This repository builds a perceptron: the elementary unit for a neural network.
A perceptron is a mathematical function modeled similarly to a biological neuron. It takes inputs, weighs them independently, adds them together, and passes the sum to a nonlinear function. Since it is the simplest form of artificial neuron, perceptrons are used for supervised learning of binary classifiers. The model learns the weights of the inputs to draw a linear decision boundary.
Perceptron work based on the Perceptron Learning Rule: an algorithm will automatically learn the optimal weight coefficient. As the model receives several inputs, it computes the sum and decides whether it reaches a certain threshold, so outputting a binary classification.
In this project, we are classyfing structured data using a perceptron following these steps:
- Inputs and weights are considered as matrices and multiplied
- The product is added to the bias
- Loss function calculates the error and optimizes with gradient discend
We will need:
- Keras
- NumPy
- SciPy
- Pandas
- Matplotlib
- Tensorflow
- Scikit-Learn
The program runs through Jupyter Notebook, and requires a set of .csv data with a pair of values per input.
Upload both the .ipynb notebook and the dataset to a new Jupyter folder. Then, run the script cell-by-cell. The program should output a visualization of the data, a final loss, and a confusion matrix.
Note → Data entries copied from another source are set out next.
Definition gstep (a : answer) (x : shared) (byp : bool) (g : gor) : gresult :=
  match g_pc g, a with
  | GSelect, ASem =>
      if (sem x <? cap)%nat then GStep (set_sem (S (sem x)) x) byp (set_pc (GWrap wrapper true) g)
      else GBlocked
  | GSelect, ABypass => if byp then GStep x false (set_pc (GWrap wrapper false) g) else GBlocked
  | GSelect, AKill => if g_kill g then GStep x byp (set_pc GSendDone g) else GBlocked
  | GWrap (WSend m k) t, AAuto =>
      if (length (mgr x) <? managerCap)%nat
      then GStep (set_mgr (mgr x ++ [m]) x) byp (set_pc (GWrap k t) g) else GBlocked
  | GWrap (WHook _ _ k) t, AHook e => GStep x byp (set_pc (GWrap (k e) t) g)
  | GWrap (WStart k) t, AStart s => GStep x byp (set_pc (GWrap (k s) t) g)
  | GWrap (WWait pd k) t, AWait w =>
      match settle pd w with
      | WaitKilled => if g_kill g then GStep x byp (set_pc (GWrap (k WaitKilled) t) g) else GBlocked
      | w' => GStep x byp (set_pc (GWrap (k w') t) g)
      end
  | GWrap (WTerminate k) t, ATerm e => GStep x byp (set_pc (GWrap (k e) t) g)
  | GWrap (WState k) t, AAuto => GStep x byp (set_pc (GWrap (k (j_state x)) t) g)
  | GWrap (WSetSize k) t, AAuto => GStep x byp (set_pc (GWrap k t) g)
  | GWrap (WRet _) t, AAuto =>
      GStep x byp (mkGor (if t then GRelease else GDead) (g_kill g) true)
  | GWrap (WPanic m) _, AAuto => GCrash m
  | GRelease, AAuto => GStep (set_sem (pred (sem x)) x) byp (set_pc GDead g)
  | _, _ => GBlocked
  end.

(** [<-jobDone]: the channel is closed, or its sender is waiting. *)
Definition recv_done (g : gor) : option gor :=
  if g_done g then Some g
  else match g_pc g with GSendDone => Some (set_pc GDead g) | _ => None end.

Definition join_next (j : join) : main_pc :=
  match j with JIdle => MIdle | JReturn => MReturned | JRestart => MTop end.

(** The state, the next pc and whether [kill] is closed and bypass filled, for a
    command received while a run is in progress. *)
Inductive reaction := Close (s : option Z) (j : option join) | Stay (s : Z) (byp : bool).

Definition on_wait (a : ctrlAction) : reaction :=
  match a with
  | jobStop => Close (Some statePaused) (Some JIdle)
  | jobDisable => Close (Some stateDisabled) (Some JReturn)
  | jobRestart => Close (Some stateReady) (Some JRestart)
  | jobForceStart => Stay stateReady true
  | jobStart => Stay stateReady false
  | jobHalt => Close (Some stateHalting) (Some JReturn)
  | jobPing => Close None None                       (* default: close(kill); return *)
  end.

(** The same for a command received while idle: [None] is a bare [return]. *)
Definition on_idle (a : ctrlAction) : option Z * main_pc * bool :=
  match a with
  | jobStop => (Some statePaused, MTop, false)
  | jobDisable => (Some stateDisabled, MReturned, false)
  | jobForceStart => (Some stateReady, MTop, true)
  | jobRestart | jobStart => (Some stateReady, MTop, false)
  | jobPing | jobHalt => (None, MReturned, false)
  end.

Definition opt_state (o : option Z) (x : shared) : shared :=
  match o with Some s => set_state s x | None => x end.

Inductive label :=
  | LTop                       (* the test at the head of the loop *)
  | LDone                      (* main receives from jobDone *)
  | LRecv                      (* main receives from ctrlChan *)
  | LGor (i : nat) (a : answer)
  | LSend (a : ctrlAction)     (* somebody sends on ctrlChan *)
  | LTake.                     (* the scheduler receives from managerChan *)

(** [close(kill)] of goroutine [i]; closing twice panics. *)
Definition close_kill (i : nat) (l : list gor) : option (list gor) :=
  match l !! i with
  | Some g => if g_kill g then None else Some (<[i := mkGor (g_pc g) true (g_done g)]> l)
  | None => None
  end.

Definition main_recv (a : ctrlAction) (rest : list ctrlAction) (c : conf) : option conf :=
  let x := set_ctrl rest (sh c) in
  let l := lp c in
  match main l with
  | MWait i =>
      match on_wait a with
      | Stay s b => Some (mkConf (set_state s x) (mkLoop (MWait i) (gs l) (bypass l || b)) None)
      | Close s j =>
          match close_kill i (gs l) with
          | Some gs' =>
              Some (mkConf (opt_state s x)
                     (mkLoop (match j with Some j => MJoin i j | None => MReturned end)
                        gs' (bypass l)) None)
          | None => Some (mkConf x l (Some CloseOfClosed))
          end
      end
  | MIdle =>
      let '(s, pc, b) := on_idle a in
      Some (mkConf (opt_state s x) (mkLoop pc (gs l) (bypass l || b)) None)
  | _ => None
  end.

Definition step (lb : label) (c : conf) : option conf :=
  let x := sh c in
  let l := lp c in
  match crashed c with
  | Some _ => None
  | None =>
      match lb with
      | LTop =>
          match main l with
          | MTop =>
              if j_state x =? stateReady
              then Some (mkConf x (mkLoop (MWait (length (gs l)))
                          (gs l ++ [mkGor GSelect false false]) (bypass l)) None)
              else Some (mkConf x (mkLoop MIdle (gs l) (bypass l)) None)
          | _ => None
          end
      | LDone =>
          match main l with
          | MWait i | MJoin i _ =>
              match gs l !! i ≫= recv_done with
              | Some g =>
                  Some (mkConf x (mkLoop (match main l with MJoin _ j => join_next j | _ => MIdle end)
                          (<[i := g]> (gs l)) (bypass l)) None)
              | None => None
              end
          | _ => None
          end
      | LRecv =>
          match ctrl x with
          | a :: rest => main_recv a rest c
          | [] => None
          end
      | LGor i a =>
          match gs l !! i with
          | Some g =>
              match gstep a x (bypass l) g with
              | GStep x' b g' => Some (mkConf x' (mkLoop (main l) (<[i := g']> (gs l)) b) None)
              | GCrash m => Some (mkConf x l (Some (WrapperPanic m)))
              | GBlocked => None
              end
          | None => None
          end
      | LSend a =>
          if (length (ctrl x) <? ctrlCap)%nat
          then Some (mkConf (set_ctrl (ctrl x ++ [a]) x) l None) else None
      | LTake =>
          match mgr x with
          | _ :: ms => Some (mkConf (set_mgr ms x) l None)
          | [] => None
          end
      end
  end.

Fixpoint steps (ls : list label) (c : conf) : option conf :=
  match ls with
  | [] => Some c
  | lb :: ls => match step lb c with Some c' => steps ls c' | None => None end
  end.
If all the values in this matrix fall in the diagonal, the model is accurate with an accuracy score of 1.0.
To load correctly the data run the command:
dataframe = pd.read_csv('data.csv')
dataframe.head()
If correct, it will display the first few lines as such:
Make sure you have installed all dependencies.
This project is licensed under The Unlicense - see the LICENSE.md file for details
- 0.1
- Initial Release